Following a review of small to medium-sized ADIs’ exposures to third-party lenders, the prudential regulator found that some had “lacked a well thought-through or defined strategic rationale for funding third-party lenders” and “conducted little to no due diligence prior to committing to these arrangements”.
“This included a lack of appropriate consideration to the setting, management and monitoring of inherent credit risks arising from these exposures,” APRA wrote in its letter to ADIs.
As such, prior to entering into an arrangement with a third-party lender, APRA said it expects the ADI to:
- have an approved strategy for P2P lending arrangements that is within board-approved risk appetite settings and setting out appropriate controls and review trigger events; and
- perform due diligence on the proposed exposures, which would include a comprehensive assessment to understand the risk characteristics of the prospective and actual exposures, timely access to performance information on the exposures, and a comprehensive understanding of all structural features of the transaction.
The prudential regulator also observed inconsistencies in how ADIs had classified P2P funding exposures (i.e. loan exposures versus investment securities) and how they applied specific provisioning methodologies for P2P exposures.

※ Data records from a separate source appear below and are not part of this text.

Definition wait : TM WaitState := λ t, (Ok (tk_wait t), t, []).
Definition on_wait (f : WaitState → WaitState) : TM unit := λ t, (Ok tt, t <| tk_wait := f (tk_wait t) |>, []).
Definition dispatcher_records : TM (list string) := λ t, (Ok (tk_records t), t, []).
Definition on_tick (f : Tick → Tick) : TM unit := λ t, (Ok tt, f t, []).
Definition call {A} (f : nat → A) : TM A := λ t, (Ok (f (tk_calls t)), t <| tk_calls := S (tk_calls t) |>, []).
Definition raise {A} (e : exn) : TM A := lift (Raise e).

(** [task["ref"]], as text. *)
Definition ref_of `{PyRepr} (task : Fields) : res string :=
  match dict_get task "ref" with Some v => Ok (py_str v) | None => Raise (Exn "KeyError" "'ref'") end.

(** [delivery_request_id]. *)
Definition delivery_request_id (reference action address key : string) : string :=
  String.concat "-" (request_token <$> ["dispatcher"; "wait"; action; reference; address; key]).

(** [_outcome]. *)
Definition outcome (ref attempt_id action : string) (fields : Fields) : Fields :=
  [("status", VStr "ok"); ("step", VStr WAIT_STEP); ("pilot_ref", VStr ref); ("attempt_id", VStr attempt_id);
   ("action", VStr action)] ++ fields.

(** [_duration]. *)
Definition duration_text (secs : Z) : string :=
  if secs mod 60 =? 0 then pretty (secs / 60) +:+ "m" else pretty secs +:+ "s".

(** ** A card's blockers *)

Section blockers.
Context `{PyRepr}.

Definition is_wait (task : Fields) : bool := String.eqb (py_str_or (get task "type")) WAIT_KIND.

Definition blocker_refs (task : Fields) : list string := comma_parts (py_str_or (get task "blocked_by")).

(** A wait card that still waits. *)
Definition holds_back (blocker : Fields) : bool :=
  is_wait blocker && (equals (get blocker "state") "ready" || equals (get blocker "state") "in_progress").

(** ** A transition an audit event records ([board/audit_contract.py]) *)

Definition PROTOCOL_EVENT_RECORD_TYPE : string := "board.protocol_event".

Definition dict_or_empty (v : pyval) : Fields := match v with VDict d => d | _ => [] end.
Lemma settle_returns s c now m :
  ws_result s = None → in_range m = true → sp_deadline spec = utc_text m → m / MICRO * MICRO ≤ now →
  (∀ c', c = Some c' → datable (cd_happened_at c')) →
  ∃ s' r, settle s spec c now = Ok s' ∧ ws_result s' = Some r ∧ ended r ∈ [TARGET_REACHED; DEADLINE_PASSED].
Proof.
  intros Er Hm Ed Hnow Hc. unfold settle. rewrite Er, Ed, parse_utc_text by done. cbn [mbind res_bind].
  rewrite (proj2 (Z.ltb_ge _ _)) by done.
  assert (∀ c', cd_outcome c' ∈ [TARGET_REACHED; DEADLINE_PASSED] →
    ∃ s' r, Ok (freeze s c' now) = Ok s' ∧ ws_result s' = Some r ∧ ended r ∈ [TARGET_REACHED; DEADLINE_PASSED]) as Hf.
  { intros c' Ho. eexists _, _. split_and!; [done..|]. unfold ended.
    change (get (frozen c' now) "outcome") with (VStr (cd_outcome c')). by rewrite py_str_or_str. }
  destruct c as [c|]; [|cbn; apply Hf; set_solver]. destruct (String.eqb_spec (cd_outcome c) TARGET_REACHED) as [Ho|_].
  - destruct (not_after_returns (cd_happened_at c) (m / MICRO * MICRO)) as [b ->]; [by apply Hc|]. cbn [mbind res_bind].
    destruct b; apply Hf; [rewrite Ho; set_solver|cbn; set_solver].
  - cbn. apply Hf. cbn. set_solver.
Qed.

(** One look at the target returns, and whatever it saw has a readable time. *)
Lemma see_returns W now t :
  answering W → (wt_kind (sp_target spec) ≠ TARGET_RUN → wt_kind (sp_target spec) ≠ TARGET_CARD →
                 ∃ m, in_range m = true ∧ wt_at (sp_target spec) = utc_text m) →
  ∃ seen t', see W spec now t = (Ok seen, t', []) ∧ calm (tk_wait t) (tk_wait t') ∧
             match seen with Terminal c => datable (cd_happened_at c) | _ => True end.
Proof.
  intros HW Hat. unfold see. destruct (String.eqb_spec (wt_kind (sp_target spec)) TARGET_RUN) as [Hk|Hk];
    [|destruct (String.eqb_spec (wt_kind (sp_target spec)) TARGET_CARD) as [Hk'|Hk']].
  - pose proof (an_run _ HW (tk_calls t)) as Hrun. pose proof (an_gh _ HW (tk_calls t)) as Hgh.
    erewrite bind_quiet by reflexivity. unfold through. erewrite bind_quiet by reflexivity.
    assert (∃ s' seen, observe_run spec (tk_wait t) now (gh_api (w_gh W (tk_calls t))) = Ok (s', seen) ∧
      match seen with Terminal c => datable (cd_happened_at c) | _ => True end) as (s' & seen & E & Hd).
    { unfold observe_run. destruct (gh_api (w_gh W (tk_calls t))) as [v|m|m|e] eqn:Eg.
      - destruct v as [| | | | | |run]; try (by eexists _, _). destruct (py_truthy (get run "status")); [|by eexists _, _].
        case_match; [by eexists _, _|]. eexists _, _. split; [done|]. by apply Hrun.
      - by eexists _, _.
      - eexists _, _. split; [done|]. unfold classified. by destruct (_ || _).
      - exfalso. unfold gh_api in Eg. destruct (w_gh W (tk_calls t)) as [code out err|m|e']; [|done|by destruct (Hgh e')].
        by repeat case_match. }
    apply observe_run_ok in E as Hcalm. destruct Hcalm as [Hcalm _].
    cbn [tk_wait]. change (tk_wait (t <| tk_calls := S (tk_calls t) |>)) with (tk_wait t). rewrite E.
    eexists seen, _. split; [reflexivity|]. done.
  - unfold observe_card. erewrite bind_quiet by reflexivity. pose proof (an_show _ HW (tk_calls t) (wt_ref (sp_target spec))) as Hshow.
    destruct (w_show W (tk_calls t) (wt_ref (sp_target spec))) as [card|[code message|e]]; [| |by destruct (Hshow e)].
    + cbv zeta. case_match.
      * erewrite bind_quiet by reflexivity. eexists _, _. split; [reflexivity|]. split; [apply calm_observed|done].
      * erewrite bind_quiet by reflexivity. unfold entered_at.
        set (t1 := _ <| tk_wait := _ |>). pose proof (an_events _ HW (tk_calls t1) (wt_ref (sp_target spec))) as Hev.
        pose proof (an_entered _ HW (tk_calls t1) (wt_ref (sp_target spec))) as Hent.
        assert (calm (tk_wait t) (tk_wait t1)) as Hcalm by apply calm_observed. clearbody t1.
        destruct (w_events W (tk_calls t1) (wt_ref (sp_target spec))) as [events|[code message|e]] eqn:Ee; [| |by destruct (Hev e)].
        -- erewrite bind_quiet; [|erewrite bind_quiet by reflexivity; rewrite Ee; reflexivity].
           eexists _, _. split; [reflexivity|]. split; [done|]. by apply Hent.
        -- erewrite bind_quiet; [|erewrite bind_quiet by reflexivity; rewrite Ee; reflexivity].
           by eexists _, _.
    + eexists _, _. split; [reflexivity|]. split; [done|]. by destruct (String.eqb code _).
  - unfold through. erewrite bind_quiet by reflexivity. destruct (Hat Hk Hk') as (m & Hm & Em).
    unfold observe_time. rewrite Em, parse_utc_text by done. cbn [mbind res_bind].
    case_match; (eexists _, _; split; [reflexivity|]); (split; [apply calm_observed|]); [done|]. by apply datable_utc.
Qed.

(** The moments at which a silence may have begun, in a tick at [now] over [s]. *)
Definition windows_fit (now : Z) (s : WaitState) : Prop :=
  window_fits now ∧ ∀ m, in_range m = true → ws_error_since s = utc_text m → window_fits m.

Lemma look_returns W task now t :
  answering W → in_range now = true → 0 < sp_window spec →
  (wt_kind (sp_target spec) ≠ TARGET_RUN → wt_kind (sp_target spec) ≠ TARGET_CARD →
   ∃ m, in_range m = true ∧ wt_at (sp_target spec) = utc_text m) →
  stamped (ws_error_since (tk_wait t)) → windows_fit now (tk_wait t) →
  ∃ c t', look W task spec now t = (Ok c, t', []) ∧ ws_result (tk_wait t') = ws_result (tk_wait t) ∧
          ∀ c', c = Some c' → datable (cd_happened_at c').
Proof.
  intros HW Hnow Hw Hat Hst [Hf Hf']. unfold look. destruct (wait_cancel task) as [c|].
  { eexists _, _. split; [reflexivity|]. split; [done|]. by intros c' [= <-]. }
  destruct (see_returns W now t HW Hat) as (seen & t1 & E & [Ec Es] & Hd). rewrite (bind_quiet _ _ _ _ _ E). injection Ec as Er _ _.
  destruct seen as [|c|m|m].
  - eexists _, _. split; [reflexivity|]. done.
  - eexists _, _. split; [reflexivity|]. split; [done|]. by intros c' [= <-].
  - eexists _, _. split; [reflexivity|]. split; [done|]. by intros c' [= <-].
  - cbv zeta. erewrite bind_quiet by reflexivity. erewrite bind_quiet by reflexivity. set (t2 := _ <| tk_wait := _ |>).
    assert (∃ d, window_end (tk_wait t2) spec = Ok d) as [d Ew].
    { assert (∃ x, in_range x = true ∧ ws_error_since (tk_wait t2) = utc_text x ∧ window_fits x) as (x & Hx & Ex & Hfx).
      { change (tk_wait t2) with (note_error (tk_wait t1) (str_take 500 m) now). unfold note_error. rewrite Es.
        destruct Hst as [E0|(x & Hx & Ex)]; [rewrite E0; exists now; by case_match|].
        exists x. rewrite Ex, utc_text_nonempty by done. split_and!; [done|case_match; cbn; congruence|by apply Hf']. }
      by apply (window_end_returns _ x); [lia|..]. }
    rewrite Ew. eexists _, _. split; [reflexivity|]. split; [|case_match; [done|]; by intros c' [= <-]].
    pose proof (core_noted (tk_wait t1) (str_take 500 m) now) as En. injection En as En _ _.
    change (tk_wait t2) with (note_error (tk_wait t1) (str_take 500 m) now). congruence.
Qed.
(** C25. An import admits what creating could have reached. The judgement of a
    whole set of open sprints, made one row at a time in reference order, says
    nothing exactly when the set fits the limit and every two of them share no
    project and, where the limit is above one, are apart in product and trees
    with every root known to the host: in whatever order the rows come. *)
Theorem import_admits_what_create_would `{PyRepr} (docs : list Fields) (limit : Z) :
  open_sprint_admission_error show_path docs limit = None ↔
  Importable (admission_from_document <$> docs) limit.
Proof.
  unfold open_sprint_admission_error. rewrite admit_rows_spec. set (rows := admission_from_document <$> docs).
  pose proof (sorted_by_ref_perm rows) as Hp.
  assert (sorted_by_ref rows = [] ↔ rows = []) as Hnil.
  { split; intros E; [|by rewrite E]. rewrite E in Hp. by apply Permutation_nil_l in Hp. }
  assert (∀ R : SprintAdmission → SprintAdmission → Prop, (∀ a b, R a b → R b a) →
    ForallOrdPairs R (sorted_by_ref rows) ↔ ForallOrdPairs R rows) as Hord.
  { intros R Hsym. split; by apply ordpairs_perm. }
  rewrite (Hord _ no_shared_project_sym), (Hord _ Apart_sym), Hnil, Hp.
  setoid_rewrite elem_of_nil. cbn [length Nat.add]. split.
  - intros (? & _ & ? & Ha). split; [done..|]. intros Hl. by destruct (Ha Hl) as (? & _ & ?).
  - intros [? ? Ha]. split_and!; [done..|]. intros Hl. by destruct (Ha Hl).
Qed.
End rules_facts.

APRA’s proposed new standard, to be named Prudential Standard APS 220 Credit Risk Management, therefore requires more “consistent classification of credit exposures, by aligning recent accounting standard changes on loan provisioning requirements, as well as other guidance on credit-related matters of the Basel Committee on Banking Supervision.”
Further, the regulator found through its analysis that not all ADIs have “risk appetite metrics to manage and monitor exposures to individual third-party lenders”, adding that it expects all ADIs to have such metrics in place in addition to an “aggregate concentration metric reflecting all third-party arrangements”.
According to APRA, ADIs should also have “targeted risk metrics and controls that can measure the quality and ongoing performance of the loans originated by the lenders”, including the number, value and proportion of loans in arrears or loans that have been written off.
“Understanding the risk profile and performance of the third-party arrangement is critical in informing any potential adverse impact to the ADI’s earnings, adequacy of provisions and capital position,” the regulator’s letter states.
APRA reiterated that it considers P2P lending as “high risk” and will “actively adjust capital requirements if considered necessary”.
The letter was published at the same time as APRA released its proposed new standard on credit risk management requirements for ADIs, which underwent no major revision in more than a decade, taking into account the “significant evolution in credit risk practices”.
The proposed changes pertain to credit risk management, the role of the board and senior management, credit risk policies and processes, credit origination, credit assessment and approval, monitoring and management of credit portfolios, stress testing, collateral valuations and supervisory discretion to impose limits on lending and require independent reviews of an ADI’s credit risk management practices, among others.